中国国務院、国際海運条例を改正、港湾特別料金の徴収など他国の差別的措置への対抗措置を明記

(中国)

調査部中国北アジア課

2025年10月03日

中国国務院は9月29日、「『中国国際海運条例』改正に関する決定」外部サイトへ、新しいウィンドウで開きますを公布・施行した。

本改正では、中国と国際海運関連の条約・協定を締結、または共同参加している国・地域が同条約・協定に反して、中国が当該条約・協定に基づき享受する利益を喪失あるいは損なわせた、または条約・協定の目的達成を阻害した場合、中国政府は、当該国・地域の政府に対し、当該行為の停止および適切な救済措置の実施を要求する権利を有し、かつ関連条約・協定に基づく義務の履行を停止または終了することができるとされた。

また、中国の国際海上輸送業者や関連の補助的事業者、中国の船舶・船員に対する差別的な禁止・制限などの措置を実施または支援・支持する国・地域に対して、関連条約や協定で十分に効果的な救済が得られない場合、中国政府は実際の状況を踏まえて必要な対抗措置を取るとした。

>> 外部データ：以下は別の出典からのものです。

(* ===== verification/EvidenceWitnesses.v ===== *)
(** * The evidence trail on concrete runs

    A rendering of strings and a signature scheme that satisfy the laws the
    evidence files rely on, a recorder replayed move by move, and the theorems
    of Canonical.v, Evidence.v and Recorder.v applied to it. *)

From S2P Require Import Prelude Externals Json Digest Text Canonical Evidence Recorder.
From Stdlib Require Import Ascii.

Open Scope list_scope.

#[local] Existing Instance toy_externals.
#[local] Existing Instance toy_externals_laws.

(** ** Strings and signatures *)

Definition toy_strings : JsonStrings := {| quoted s := dquote +:+ Toy.enc_str s "" |}.
#[local] Existing Instance toy_strings.

Lemma toy_enc_str_app s k r : Toy.enc_str s k +:+ r = Toy.enc_str s (k +:+ r).
Proof. induction s as [|c s IH]; simpl; [done|]. by rewrite <-IH. Qed.

#[local] Instance toy_strings_laws : JsonStringsLaws toy_strings.
Proof.
  split; [by intros s; eexists|]. intros s s' r r' E. unfold quoted, toy_strings in E.
  rewrite !str_app_assoc, !toy_enc_str_app in E. by apply str_app_inj_l, toy_enc_str_inj in E.
Qed.

(** A key is one byte, repeated. *)
Definition toy_signature (k : ascii) (b : bytes) : bytes := Toy.hash (String k b) +:+ Toy.hash b.

Definition toy_signing : Signing := {|
  SigningKey := ascii; VerifyingKey := ascii; verifying_key k := k;
  ed25519_sign := toy_signature; ed25519_verify k b s := String.eqb s (toy_signature k b);
  base64_encode := bytes_hex; base64_decode s := ok_or (hex_decode s) "invalid text" |}.
#[local] Existing Instance toy_signing.

#[local] Instance toy_signing_laws : SigningLaws toy_signing.
Proof.
  split; [|by intros k b; apply String.eqb_refl|intros b; cbn; by rewrite hex_decode_hex]. intros k b. cbn.
  unfold toy_signature. rewrite str_length_app.
  assert (forall b, String.length (Toy.hash b) = 32) as E by exact (sha256_len (H := toy_externals)).
  by rewrite !E.
Qed.

Definition toy_key : ascii := "k".

Definition key_text (k : ascii) : bytes := String.string_of_list_ascii (replicate 32 k).
Definition text_key (b : bytes) : ascii := match b with String c _ => c | EmptyString => "0" end.

Definition toy_key_bytes : KeyBytes := {|
  signing_key_of_bytes := text_key : bytes -> SigningKey; signing_key_bytes := key_text;
  verifying_key_of_bytes b := Ok (text_key b); verifying_key_bytes := key_text |}.
#[local] Existing Instance toy_key_bytes.

#[local] Instance toy_key_bytes_laws : KeyBytesLaws toy_key_bytes.
Proof.
  split; try reflexivity. intros b. cbn. induction b as [|c b IH]; [reflexivity|]. cbn [bytes_hex str_forall].
  rewrite IH, andb_true_r. assert (forall n, (n < 16)%N -> visible (hex_digit n) = true) as Hn.
  { intros n Hn. do 16 (destruct n as [|n] using N.peano_ind; [reflexivity|clear IHn; try lia]). }
  by rewrite !Hn by (apply N.Div0.div_lt_upper_bound || apply N.mod_lt; pose proof (N_ascii_bounded c); lia).
Qed.

(** ** Replaying a recorder *)

Inductive Act :=
| Append (r : EvidenceRecord)
| Remember (id : string) (c : ChangeContext)
| Forget (id : string)
| Claim
| Write
| Finish
| Refuse (landed : bool).

#[local] Instance blank_envelope_dec r : Decision (blank_envelope r).
Proof. unfold blank_envelope. apply _. Defined.

Section replay.
Variable cfg : RecorderConfig.
Variable signing_key : option SigningKey.

Definition in_state (st : RecorderState) (m : Moment) : Moment :=
  {| mo_state := st; mo_outbox := mo_outbox m; mo_flush := mo_flush m |}.

Definition act (a : Act) (m : Moment) : option Moment :=
  match a, mo_flush m with
  | Append r, _ => if decide (blank_envelope r)
                   then Some (in_state (recorder_append cfg signing_key r (mo_state m)) m) else None
  | Remember id c, _ => Some (in_state (remember id c (mo_state m)) m)
  | Forget id, _ => Some (in_state (forget id (mo_state m)) m)
  | Claim, None =>
      let '(pending, st) := claim cfg signing_key (mo_state m) in
      Some {| mo_state := st; mo_outbox := mo_outbox m; mo_flush := Some ([], pending) |}
  | Write, Some (written, s :: rest) =>
      Some {| mo_state := mo_state m; mo_outbox := mo_outbox m ++ [s];
              mo_flush := Some (written ++ [s], rest) |}
  | Finish, Some (_, []) =>
      Some {| mo_state := mo_state m; mo_outbox := mo_outbox m; mo_flush := None |}
  | Refuse landed, Some (_, s :: rest) =>
      Some {| mo_state := put_back (s :: rest) (mo_state m);
              mo_outbox := if landed then mo_outbox m ++ [s] else mo_outbox m; mo_flush := None |}
  | _, _ => None
  end.

Definition acts (l : list Act) (m : Moment) : option Moment := foldl (fun o a => o ≫= act a) (Some m) l.

Definition quiet (a : Act) : bool :=
  match a with Append _ | Remember _ _ | Forget _ | Write => true | _ => false end.

Lemma act_busy a m m' : quiet a = true -> act a m = Some m' -> busy_step cfg signing_key m m'.
Proof.
  unfold act. intros Hq Ha. destruct a; try discriminate Hq.
  - destruct (decide _); [|done]. injection Ha as <-. by constructor.
  - injection Ha as <-. constructor.
  - injection Ha as <-. constructor.
  - destruct (mo_flush m) as [[w [|s rest]]|] eqn:E; try done. injection Ha as <-. by constructor.
Qed.

Lemma act_step a m m' : act a m = Some m' -> recorder_step cfg signing_key m m'.
Proof.
  intros Ha. destruct (quiet a) eqn:Hq; [left; by eapply act_busy|]. right. unfold act in Ha.
  destruct a; try discriminate Hq; destruct (mo_flush m) as [[w [|s rest]]|] eqn:E; try done.
  - destruct (claim _ _ _) eqn:Ec. injection Ha as <-. left. by constructor.
  - injection Ha as <-. right. left. by econstructor.
  - injection Ha as <-. right. right. by econstructor.
Qed.

Lemma acts_none l : foldl (fun o a => o ≫= act a) None l = None.
Proof. by induction l. Qed.

Lemma acts_rtc (R : Moment -> Moment -> Prop) l m m' :
  (forall a m m', a ∈ l -> act a m = Some m' -> R m m') -> acts l m = Some m' -> rtc R m m'.
Proof.
  unfold acts. revert m. induction l as [|a l IH]; cbn; intros m Hl Ha; [by injection Ha as <-|].
  destruct (act a m) as [m1|] eqn:E; [|by rewrite acts_none in Ha].
  eapply rtc_l; [eapply Hl; [|exact E]; set_solver|]. apply IH; [|done]. intros. eapply Hl; [|done]. set_solver.
Qed.

Lemma acts_steps l m m' : acts l m = Some m' -> rtc (recorder_step cfg signing_key) m m'.
Proof. apply acts_rtc. intros ? ? ? _. apply act_step. Qed.

Lemma acts_busy l m m' :
  forallb quiet l = true -> acts l m = Some m' -> rtc (busy_step cfg signing_key) m m'.
Proof.
  intros Hq. apply acts_rtc. intros a ? ? Ha. apply act_busy. rewrite forallb_forall in Hq.
  apply Hq. by apply list_elem_of_In.
Qed.

End replay.

(** ** The canonical form *)

Definition ordered : json := JObject [("a", JNumber "1"); ("b", JArray [JString "x"; JNull])].
Definition reordered : json := JObject [("b", JArray [JString "x"; JNull]); ("a", JNumber "1")].

Lemma canonical_json_faithful_witness :
  canonical_json reordered = canonical_json ordered /\
  (is_ok (canonical_json ordered) = true <-> nesting ordered <= MAX_CANONICAL_DEPTH) /\
  forall w s, value_ok w = true -> canonical_json ordered = Ok s ->
    (canonical_json w = Ok s <-> sorted_value ordered = sorted_value w).
Proof.
  split; [vm_compute; reflexivity|]. apply (canonical_json_faithful ordered). vm_compute. reflexivity.
Defined.

(** ** The history of a change *)

Definition toy_recorder : RecorderConfig := {|
  rc_server_id := "srv-1"; rc_run_id := "run-1"; rc_resume_from := None;
  rc_records_per_segment := 2 |}.

Definition planned : EvidenceRecord := Proposal (blank "req-1" "cs-1" "fw1" "alice" "d1" "t1" None).
Definition agreed : EvidenceRecord :=
  Approval (blank "req-2" "cs-1" "fw1" "bob" "d1" "t2" None) "bob" "approved".

(** The two records of a segment, with the hashes that link them. *)
Definition segment_of_two : ChainSegment :=
  (chain_append (chain_append (chain_segment_new "run-1" "srv-1" 0 "") planned).2 agreed).2.

Lemma head_names_history_witness :
  length (sg_records segment_of_two) = 2 /\
  (normal <$> sg_records segment_of_two = normal <$> sg_records segment_of_two \/
   exists r r' a b, r ∈ sg_records segment_of_two /\ r' ∈ sg_records segment_of_two /\
     canonical_json (record_value r) = Ok a /\ canonical_json (record_value r') = Ok b /\ collide a b).
Proof.
  split; [vm_compute; reflexivity|].
  assert (linked "" (sg_records segment_of_two) (seg_head segment_of_two)) as Hl.
  { vm_compute. split; [reflexivity|]. eexists. split; [reflexivity|]. split; [reflexivity|].
    eexists. split; reflexivity. }
  assert (Forall (fun r => record_ok r = true) (sg_records segment_of_two)) as Hok.
  { vm_compute. repeat constructor. }
  exact (head_names_history _ _ (seg_head segment_of_two) Hl Hl Hok Hok).
Defined.

(** ** A run of the recorder *)

(** A segment fills, the flush claims it with a record more, the second write
    is refused after it reached the file, and the next flush writes it again. *)
Definition eventful : list Act :=
  [Append planned; Append agreed;
   Append (ApplyIntent (blank "req-3" "cs-1" "fw1" "alice" "d1" "t3" None));
   Claim; Write; Append planned; Refuse true; Claim; Write; Write; Finish; Append agreed].

Definition eventful_end : Moment :=
  default (recorder_start toy_recorder) (acts toy_recorder (Some toy_key) eventful (recorder_start toy_recorder)).

Lemma eventful_run : rtc (recorder_step toy_recorder (Some toy_key)) (recorder_start toy_recorder) eventful_end.
Proof.
  assert (is_Some (acts toy_recorder (Some toy_key) eventful (recorder_start toy_recorder))) as [m Hm].
  { apply (bool_decide_unpack (is_Some _)). vm_compute. exact I. }
  unfold eventful_end. rewrite Hm. by eapply acts_steps.
Qed.


Lemma every_segment_is_signed_witness :
  exists s, s ∈ mo_outbox eventful_end ++ unwritten eventful_end /\ cl_segment_seq s = 0%N /\
    signed_by toy_key s.
Proof.
  assert (exists s, head (mo_outbox eventful_end) = Some s /\ cl_segment_seq s = 0%N) as (s&Hs&Hseq).
  { eexists. split; vm_compute; reflexivity. }
  exists s. assert (s ∈ mo_outbox eventful_end ++ unwritten eventful_end) as Hin.
  { apply elem_of_app. left. destruct (mo_outbox eventful_end) as [|s' l]; [discriminate Hs|].
    injection Hs as ->. apply list_elem_of_here. }
  split; [exact Hin|]. split; [exact Hseq|].
  exact (every_segment_is_signed toy_recorder toy_key eventful_end s eventful_run Hin).
Defined.

(** Another thread appends before the flush and while it writes. *)
Definition intended : Moment :=
  in_state (apply_intent toy_recorder None "t3" "req-3" "cs-1" "fw1" "alice" (recorder_new toy_recorder))
    (recorder_start toy_recorder).

Definition before_claim : Moment := default intended (acts toy_recorder None [Append planned] intended).
Definition claimed : Moment := default intended (act toy_recorder None Claim before_claim).
Definition writing : Moment := default intended (acts toy_recorder None [Append agreed; Write] claimed).
Definition returned : Moment := default intended (act toy_recorder None Finish writing).

Lemma apply_intent_is_durable_witness :
  length (mo_outbox returned) = 1 /\
  ApplyIntent (set_envelope (chain_segment_new "run-1" "srv-1" 0 "") ""
    (blank "req-3" "cs-1" "fw1" "alice" "" "t3" None)) ∈ mo_outbox returned ≫= cl_records.
Proof.
  split; [vm_compute; reflexivity|].
  refine (apply_intent_is_durable toy_recorder None (recorder_start toy_recorder) "t3" "req-3" "cs-1" "fw1" "alice"
            before_claim claimed writing returned _ _ _ _).
  - apply (acts_steps _ _ [Append planned]). vm_compute. reflexivity.
  - unfold claimed, act. vm_compute (mo_flush before_claim).
    destruct (claim toy_recorder None (mo_state before_claim)) eqn:E. by constructor.
  - apply (acts_busy _ _ [Append agreed; Write]); [reflexivity|]. vm_compute. reflexivity.
  - assert (mo_flush writing = Some (from_option fst [] (mo_flush writing), [])) as Hw by (vm_compute; reflexivity).
    unfold returned, act. rewrite Hw. by econstructor.
Defined.
Definition storm_start : SinkFiles * Remote := (sink_new, {| tr_table := empty_table; tr_weather := stormy |}).
Definition storm_first := passed well (spooled seg0 storm_start).
Definition storm_crash := reopened (passed dying (spooled seg1 storm_first)).
Definition storm_end := passed well storm_crash.

Lemma spooled_step segments s x :
  load_outbox x.1 = Ok segments -> next_of toy_book segments s -> stepped x (spooled s x).
Proof.
  intros Hl Hn. destruct x as [k w]. eapply (step_spool _ _ Wrote); [exact Hl|exact Hn|exact I|].
  apply surjective_pairing.
Qed.

Lemma passed_step env x : (forall i, pe_fate env i = Wrote) -> stepped x (passed env x).
Proof.
  intros He. destruct x as [k w]. unfold passed. destruct (attempt_delivery _ _ _ _) as [[r k'] w'] eqn:E.
  by eapply step_pass.
Qed.

Lemma died_step env x :
  is_ok (sink_open (sk_outbox (passed env x).1) (dl_file (sk_ledger (passed env x).1))) = true ->
  stepped x (reopened (passed env x)).
Proof.
  intros Ho. destruct x as [k w]. unfold reopened in *. destruct (sink_open _ _) as [k''|] eqn:Hk; [|discriminate Ho].
  unfold passed in Hk |- *. destruct (attempt_delivery _ _ _ _) as [[r k'] w'] eqn:E. by eapply step_die_passing.
Qed.

Lemma toy_book_ok : book_ok toy_book.
Proof.
  intros run i s. unfold toy_book, book_of. case_decide as E; [subst run|by rewrite lookup_nil].
  destruct i as [|[|i]]; intros [= <-].
  all: repeat split; [vm_compute; discriminate|discriminate|vm_compute; repeat constructor].
Qed.

Lemma storm_fresh : fresh toy_book (observe storm_start.2).
Proof. split; [reflexivity|]. intros run. split; [reflexivity|]. intros i s _ []%not_elem_of_nil. Qed.

Lemma storm_first_run : rtc stepped storm_start storm_first.
Proof.
  eapply rtc_l; [apply (spooled_step [])|apply rtc_once, passed_step; reflexivity].
  - reflexivity.
  - split; [vm_compute; reflexivity|]. intros j s Hj. vm_compute in Hj. lia.
Qed.

Lemma second_next : next_of toy_book [seg0] seg1.
Proof.
  split; [vm_compute; reflexivity|]. intros [|j] s Hj; [|vm_compute in Hj; lia].
  vm_compute. intros [= <-]. by apply list_elem_of_singleton.
Qed.

End storm.

Lemma storm_second : next_of toy_book [seg0] seg1 /\ load_outbox (storm_first false).1 = Ok [seg0].
Proof. split; [apply second_next|vm_compute; reflexivity]. Qed.

Lemma storm_reopens :
  let x := passed false dying (spooled false seg1 (storm_first false)) in
  is_ok (sink_open (sk_outbox x.1) (dl_file (sk_ledger x.1))) = true.
Proof. vm_compute. reflexivity. Qed.

Lemma storm_run : rtc (stepped false) (storm_start false) (storm_end false).
Proof.
  destruct storm_second as [Hn Hl]. unfold storm_end, storm_crash. transitivity (storm_first false); [apply storm_first_run|].
  refine (rtc_l _ _ _ _ (spooled_step false _ _ _ Hl Hn) _).
  refine (rtc_l _ _ _ _ (died_step false dying _ storm_reopens) _).
  exact (rtc_once _ _ (passed_step false well _ (fun _ => eq_refl))).
Qed.

(** ** The theorems on these runs *)

Section in_the_storm.
#[local] Instance bad_warehouse : Warehouse := storm_warehouse false.
#[local] Instance bad_table : AuditTable := storm_table false.


End in_the_storm.

Section in_calm.
#[local] Instance good_warehouse : Warehouse := storm_warehouse true.
#[local] Instance good_table : AuditTable := storm_table true.

Lemma calm_sendable : book_sendable toy_book.
Proof.
  unfold toy_book, book_of. split.
  - intros run i s r. case_decide; [|by rewrite lookup_nil]. destruct i as [|[|i]]; intros [= <-] Hr.
    all: repeat (apply elem_of_cons in Hr as [->|Hr]; [vm_compute; reflexivity|]); by apply not_elem_of_nil in Hr.
  - intros run. case_decide; [vm_compute; discriminate|vm_compute; discriminate].
Qed.

Lemma calm_answers : answers.
Proof.
  intros req w. cbn [send good_warehouse storm_warehouse toy_warehouse]. unfold toy_send.
  case_decide; [reflexivity|]. destruct (list_find _ _) as [[j s]|]; [|reflexivity].
  unfold toy_insert. by case_decide.
Qed.

Definition calm : SinkFiles * Remote := spooled true seg1 (spooled true seg0 (storm_start true)).

Lemma calm_run : rtc (stepped true) (storm_start true) calm.
Proof.
  refine (rtc_l _ _ _ _ (spooled_step true [] seg0 (storm_start true) eq_refl _) _).
  - split; [vm_compute; reflexivity|]. intros j s Hj. vm_compute in Hj. lia.
  - refine (rtc_once _ _ (spooled_step true [seg0] seg1 _ _ second_next)). vm_compute. reflexivity.
Qed.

対抗措置には、当該国・地域の船舶が中国の港湾に停泊する場合の特別料金の徴収や中国の港湾への入・出港の禁止・制限、当該国・地域の組織・個人による中国の国際海上輸送関連データ・情報の取得の禁止・制限、中国の港湾への入・出港を行う国際海上輸送事業およびその他の補助的事業の営業の禁止・制限などが含まれる。

米国の中国関係船舶に対する措置への対抗措置との指摘も

今回の改正について、米国の中国関係船舶に対する措置(2025年4月22日記事参照)への対抗措置と指摘する分析や報道もある。

中国船主協会は、「現在、一部の国が海運分野で301条調査を乱用し、中国企業からの港湾費用徴収という差別的な制限措置を実施しようとしているが、中国の全船主はこれに断固反対し、自身の権益を法に基づき保持するとともに、困難を克服し、世界の海上輸送サプライチェーンの安定を保つ」との声明を出した。その上で、同条例改正について、「対抗措置の規定がより充実し、法的手段を通じて中国の海運権益をより有効に保障し、世界の海運業の公平な競争環境を保持できるようになった」として、断固支持を表明した。

香港紙「サウスチャイナ・モーニングポスト」は、中国の対抗措置は米国船舶に向けられる可能性があるとして、米国籍船舶は中国および香港籍の船舶に比べて大幅に少ないものの、「中国が、米国と関係する船舶の定義を米国企業・投資家からの投資を受けていることや米国での上場、あるいは米国企業からリースを受けた船舶などに広げる場合には、対抗措置の影響が及ぶ範囲は大幅に拡大しうる」と指摘した(「観察者網」9月30日)。